The United States administration
made clear on Tuesday that it expects the South African authorities to
extradite former Mozambican Finance Minister Manuel Chang so that he can stand
trial in New York on charges of conspiracy to commit money laundering, wire
fraud and securities fraud.In a phone briefing with South African journalists,
the US Assistant Secretary of State, Tibor Nagy, said the US expects South
Africa to honour the extradition agreement it signed in September 1999.
“We have an extradition treaty
with South Africa, we are very much expecting (extradition) will happen,” Nagy
told the journalists.
Chang was detained, on the basis
of a US warrant, at Johannesburg’s OR Tambo International Airport on 29
December, as he was on his way to Dubai. The matter became more complex when
the Mozambican Attorney-General’s Office (PGR) also submitted an extradition
request.There is no extradition treaty between South Africa and Mozambique, and
so the Mozambican request is based on the SADC (Southern African Development
Community) protocol on extradition.The current dispute at the Kempton Park
Magistrates’ Court in Johannesburg is over which of the two extradition
requests should be heard first. Chang’s defence team argued successfully that
this decision should be taken, not by the court, but by the South African
Justice Minister. A decision by the Minister is expected on Wednesday.

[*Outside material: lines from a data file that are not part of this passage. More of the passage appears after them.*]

(** Whatever the outcome, evaluating any criterion keeps the invariant. *)
Lemma evaluate_rolling (b : BoxCriterion) ctx w h T r w' :
  roll w h T -> evaluate_decision b ctx w = (r, w') -> exists T', T <= T' /\ roll w' h T'.
Proof.
  intros Hro. assert (Hsame : exists T', T <= T' /\ roll w h T') by (exists T; split; [lia|done]).
  destruct b; cbn; intros Hrun;
    try (apply default_decision_world in Hrun as [r0 Hrun]);
    unfold PerTxCap_evaluate, PerPeriodCap_evaluate, check_window, RateLimit_evaluate,
      CounterpartyAllowlist_evaluate, MinimumReserve_evaluate, HomeDomainResolved_evaluate,
      QuorumSatisfied_evaluate, Sep10SessionActive_evaluate, Sep45SessionActive_evaluate,
      InnerInvocationCountCap_evaluate, BundleAggregateCap_evaluate, RestrictBundle_evaluate,
      BundlePerTxCap_evaluate, BundlePerPeriodCap_evaluate, BundleRateLimit_evaluate in Hrun;
    try (injection Hrun as <- <-; exact Hsame).
  - unfold ApprovalAbove_evaluate_decision, ApprovalAbove_evaluate, mbind, M_bind, lift in Hrun.
    repeat case_match; injection Hrun as <- <-; exact Hsame.
  - destruct (classify_value ctx); try (injection Hrun as <- <-; exact Hsame).
    unfold mbind at 1, M_bind at 1, lift in Hrun.
    destruct (debit_loop _ _ _ _ _ _) as [[? ?]|?]; [|injection Hrun as <- <-; exact Hsame].
    destruct (negb _); [injection Hrun as <- <-; exact Hsame|].
    eapply rolling_any_probe; [exact Hro|exact Hrun].
  - eapply rolling_any_probe; [exact Hro|exact Hrun].
  - destruct (ctx_sep10_sessions ctx); [|injection Hrun as <- <-; exact Hsame].
    exists T. split; [done|]. by eapply now_unix_rolling in Hrun.
  - destruct (ctx_sep45_sessions ctx); [|injection Hrun as <- <-; exact Hsame].
    exists T. split; [done|]. by eapply now_unix_rolling in Hrun.
  - destruct (ctx_bundle ctx); [|injection Hrun as <- <-; exact Hsame].
    eapply rolling_any_probe; [exact Hro|exact Hrun].
  - destruct (ctx_bundle ctx); [|injection Hrun as <- <-; exact Hsame].
    eapply rolling_any_probe; [exact Hro|exact Hrun].
Qed.

(** The loop over a rule's criteria keeps it too, also when it stops early. *)
Lemma criteria_loop_rolling skip ctx esc (cs : list BoxCriterion) w h T r w' :
  roll w h T -> criteria_loop skip ctx esc cs w = (r, w') -> exists T', T <= T' /\ roll w' h T'.
Proof.
  revert esc w T. induction cs as [|b cs IH]; intros esc w T Hro; cbn [criteria_loop].
  { intros [= <- <-]. exists T. split; [lia|done]. }
  destruct (skip b); [by apply IH|]. unfold mbind, M_bind.
  destruct (evaluate_decision b ctx w) as [[d|e] w1] eqn:Hev;
    destruct (evaluate_rolling _ _ _ _ _ _ _ Hro Hev) as (T1 & HT1 & Hro1).
  - destruct d; [|intros [= <- <-]; eauto|];
      (intros Hrun; destruct (IH _ _ _ Hro1 Hrun) as (T2 & ? & ?); exists T2; split; [lia|done]).
  - intros [= <- <-]. eauto.
Qed.

Lemma evaluate_inner_rolling (e : PolicyEngineV1 BoxCriterion) tool args profile value v w h T r w' :
  roll w h T -> evaluate_inner e tool args profile value v w = (r, w') ->
  exists T', T <= T' /\ roll w' h T'.
Proof.
  intros Hro. unfold evaluate_inner. destruct (engine_rule e tool) as [rule|];
    [|intros [= <- <-]; exists T; split; [lia|done]].
  unfold mbind, M_bind. destruct (criteria_loop _ _ _ _ w) as [[x|err] w1] eqn:Hl;
    intros [= <- <-]; by eapply criteria_loop_rolling.
Qed.

Lemma live_measure_mono h T T' :
  Forall (fun e => 0 <= m e) h -> T <= T' ->
  measure m (keep (live key T') h) <= measure m (keep (live key T) h).
Proof.
  intros Hh HT. apply measure_keep_mono. eapply Forall_impl; [exact Hh|].
  intros e He. split; [done|]. by apply live_mono.
Qed.
End evaluation.

(** ** Recording *)

(** The criteria of profile [p] that record under [key] outside a bundle. *)
Definition owns_key (p : string) (key : StateKey) (b : BoxCriterion) : bool :=
  match b with
  | BoxPerPeriodCap c =>
      bool_decide (StateKey_new p 1 (asset_normalise (ppc_asset c)) (secs (ppc_window c)) = key)
  | BoxRateLimit c => bool_decide (StateKey_new p 1 "rate_limit" (secs (rl_window c)) = key)
  | _ => false
  end.

Definition under_key (key : StateKey) (es : list WindowEntry) : list StateEntry :=
  entry_of <$> filter (fun we => we_key we = key) es.

(** At most one criterion of the rule owns the window, and it is a per-period
    cap of at most [max]. *)
Definition rule_guarded (p : string) (key : StateKey) (max : Z) (rule : PolicyRule BoxCriterion)
  : Prop :=
  filter (fun b => owns_key p key b = true) (pr_criteria rule) = [] \/
  exists c, filter (fun b => owns_key p key b = true) (pr_criteria rule) = [BoxPerPeriodCap c] /\
    ppc_max_stroops c <= max.

Section recording.
Context `{Clk : Clock, !MonotoneClock, Str : Strkey}.
Context (key : StateKey) (max : Z).
Context (Hwin : 0 <= window_secs key * 1000 <= hi u64).
Context (Hmax : 0 <= max < hi i128).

In February, South African
Foreign Minister Lindiwe Sisulu declared that Chang would be handed to Maputo
as it would be “the easiest thing for everybody”.
“We’re sending him to Mozambique
to be tried,” Sisulu said, in an interview with the “Daily Maverick”.
But Sisulu was speaking out of
turn, since the case has nothing to do with her Ministry.The charges against
Chang arise from his role in signing illicit government guarantees for loans of
over two billion US dollars obtained by three fraudulent companies linked to
the Mozambican intelligence service – Proindicus, Ematum (Mozambique Tuna
Company) and MAM (Mozambique Asset Management). The loans came from the banks
Credit Suisse and VTB of Russia, which would never have lent such sums to
previously unheard-of companies without the guarantees given by Chang.
The US investigation has spanned
three continents, and has also led to the arrests of Jean Boustani, a senior
figure in the Abu Dhabi based Privinvest group, which played a key role in
arranging the fraudulent loans, and three former Credit Suisse managers, Andrew
Pearce, Surjan Singh and Detelvina Subeva. The latter are currently in London
and are fighting extradition to the US.